• **Work instructions**
Please retype exactly, and with nothing added, the lines of the material from the one with "(Binary32.of_Z 10) (Binary32.of_Z 10);" through the final one.

━━━ Data for review ━━━

(** What [astar_get_exploration_order] gives the application. *)
Lemma exploration_for_display (fuel : nat) (g : Graph F) (s t : Z) :
  targets_in_range g ->
  0 <= s < nodeCount g -> 0 <= t ->
  (Z.to_nat (nodeCount g) < fuel)%nat ->
  exists written,
    astar_get_exploration_order fuel g s t MAX_NODES
    = Some (Z.of_nat (length written), written)
    /\ 1 <= Z.of_nat (length written) <= nodeCount g
    /\ written !! O = Some s.
Proof.
  intros Htargets Hs Ht Hfuel. unfold astar_get_exploration_order.
  destruct (decide (s < 0 \/ t < 0)); [lia|].
  destruct (explore_loop_traversal g s t MAX_NODES Htargets Hs fuel (explore_start g s t))
    as (st' & -> & _ & Hle & _ & _ & Hfirst & _).
  - apply exploring_start; assumption.
  - lia.
  - exists (ex_explored st'). split; [reflexivity|].
    assert (ex_explored st' !! O = Some s) as H0
        by (apply Hfirst; unfold MAX_NODES; lia).
    split; [|exact H0].
    apply lookup_lt_Some in H0. lia.
Qed.

(** What [astar_find_path] gives the application. *)
Lemma route_for_display (fuel : nat) (g : Graph F) (s t : Z) :
  targets_in_range g ->
  0 <= s < nodeCount g -> 0 <= t < nodeCount g ->
  (Z.to_nat (nodeCount g) < fuel)%nat ->
  exists result stats calls,
    astar_find_path fuel g s t (Some astar_default_config)
    = Some (mkRun result (Some stats) calls)
    /\ search_outcome g s t result stats.
Proof.
  intros Htargets Hs Ht Hfuel. unfold astar_find_path.
  destruct (decide (s < 0 \/ t < 0 \/ s >= nodeCount g \/ t >= nodeCount g)); [lia|].
  set (cfg := default astar_default_config (Some astar_default_config)).
  destruct (astar_loop_traced g s t cfg Htargets Hs Ht fuel (astar_start g s t cfg))
    as (result & st' & -> & Hout).
  - apply shape_start, Hs.
  - apply traced_start; assumption.
  - lia.
  - eexists _, _, _. split; [reflexivity|exact Hout].
Qed.


End RouteSearchFacts.


(* ===================================================================== *)
(** ** The properties above on sample inputs *)

Module EditSamples.

(** Three named nodes and three roads, built by editing calls. *)
Definition ops : list (GraphOp Binary32.t) :=
  [AddNode ["D"; "o"; "w"; "n"]%byte (Binary32.of_Z 0) (Binary32.of_Z 0);
   AddNode ["P"; "a"; "r"; "k"]%byte (Binary32.of_Z 10) (Binary32.of_Z 0);
   AddNode ["C"; "a"; "r"; " "; "P"; "A"; "R"; "K"]%byte
           (Binary32.of_Z 10) (Binary32.of_Z 10);
   AddEdge 0 1 (Binary32.of_Z 10);
   AddEdge 1 2 (Binary32.of_Z 10);
   AddEdge 0 2 (Binary32.of_Z 30)].

Definition town : Graph Binary32.t := graph_run ops graph_init.

(** A queue after three pushes. *)
Definition queue : PriorityQueue Binary32.t :=
  pq_run [PushOp 0 (Binary32.of_Z 5); PushOp 1 (Binary32.of_Z 3);
          PushOp 2 (Binary32.of_Z 4)]
         (pq_create 4).

(** The application with "down" and "car" typed into the search fields. *)
Definition desk : AppState Binary32.t :=
  mkAppState town (-1) (-1) path_result_create (mkStats 0 0 0) false f_zero
             (replicate (Z.to_nat MAX_NODES) 0) 0 f_zero false
             ["d"; "o"; "w"; "n"]%byte ["c"; "a"; "r"]%byte.

End EditSamples.

Lemma town_wf : graph_wf EditSamples.town.
Proof. apply graph_run_wf, graph_init_wf. Qed.

Lemma town_nodeCount : nodeCount EditSamples.town = 3.
Proof. vm_compute. reflexivity. Qed.

Lemma queue_good : pq_good not_nan EditSamples.queue.
Proof.
  apply (pq_run_good not_nan binary32_lt_le binary32_le_total binary32_le_trans).
  - apply pq_create_good.
  - repeat constructor.
Qed.

Lemma graph_add_node_then_get_node_witness :
  let g := EditSamples.town in
  let id := fst (graph_add_node g ["Z"; "o"; "o"]%byte Binary32.one Binary32.one) in
  let g' := snd (graph_add_node g ["Z"; "o"; "o"]%byte Binary32.one Binary32.one) in
  id = nodeCount g
  /\ nodeCount g' = nodeCount g + 1
  /\ (exists n, graph_get_node g' id = Some n
                /\ node_id n = id
                /\ c_str (node_name n)
                   = take (Z.to_nat (MAX_NAME_LENGTH - 1)) (c_str ["Z"; "o"; "o"]%byte)
                /\ node_x n = Binary32.one /\ node_y n = Binary32.one
                /\ node_active n = true)
  /\ (forall i, i <> id -> graph_get_node g' i = graph_get_node g i)
  /\ (forall a b, graph_has_edge g' a b = graph_has_edge g a b).
Proof.
  apply graph_add_node_then_get_node.
  - exact town_wf.
  - vm_compute. reflexivity.
Defined.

━━━

• **The answer**
           (Binary32.of_Z 10) (Binary32.of_Z 10);
   AddEdge 0 1 (Binary32.of_Z 10);
   AddEdge 1 2 (Binary32.of_Z 10);
   AddEdge 0 2 (Binary32.of_Z 30)].

Definition town : Graph Binary32.t := graph_run ops graph_init.

(** A queue after three pushes. *)
Definition queue : PriorityQueue Binary32.t :=
  pq_run [PushOp 0 (Binary32.of_Z 5); PushOp 1 (Binary32.of_Z 3);
          PushOp 2 (Binary32.of_Z 4)]
         (pq_create 4).

(** The application with "down" and "car" typed into the search fields. *)
Definition desk : AppState Binary32.t :=
  mkAppState town (-1) (-1) path_result_create (mkStats 0 0 0) false f_zero
             (replicate (Z.to_nat MAX_NODES) 0) 0 f_zero false
             ["d"; "o"; "w"; "n"]%byte ["c"; "a"; "r"]%byte.

End EditSamples.

Lemma town_wf : graph_wf EditSamples.town.
Proof. apply graph_run_wf, graph_init_wf. Qed.

Lemma town_nodeCount : nodeCount EditSamples.town = 3.
Proof. vm_compute. reflexivity. Qed.

Lemma queue_good : pq_good not_nan EditSamples.queue.
Proof.
  apply (pq_run_good not_nan binary32_lt_le binary32_le_total binary32_le_trans).
  - apply pq_create_good.
  - repeat constructor.
Qed.

Lemma graph_add_node_then_get_node_witness :
  let g := EditSamples.town in
  let id := fst (graph_add_node g ["Z"; "o"; "o"]%byte Binary32.one Binary32.one) in
  let g' := snd (graph_add_node g ["Z"; "o"; "o"]%byte Binary32.one Binary32.one) in
  id = nodeCount g
  /\ nodeCount g' = nodeCount g + 1
  /\ (exists n, graph_get_node g' id = Some n
                /\ node_id n = id
                /\ c_str (node_name n)
                   = take (Z.to_nat (MAX_NAME_LENGTH - 1)) (c_str ["Z"; "o"; "o"]%byte)
                /\ node_x n = Binary32.one /\ node_y n = Binary32.one
                /\ node_active n = true)
  /\ (forall i, i <> id -> graph_get_node g' i = graph_get_node g i)
  /\ (forall a b, graph_has_edge g' a b = graph_has_edge g a b).
Proof.
  apply graph_add_node_then_get_node.
  - exact town_wf.
  - vm_compute. reflexivity.
Defined.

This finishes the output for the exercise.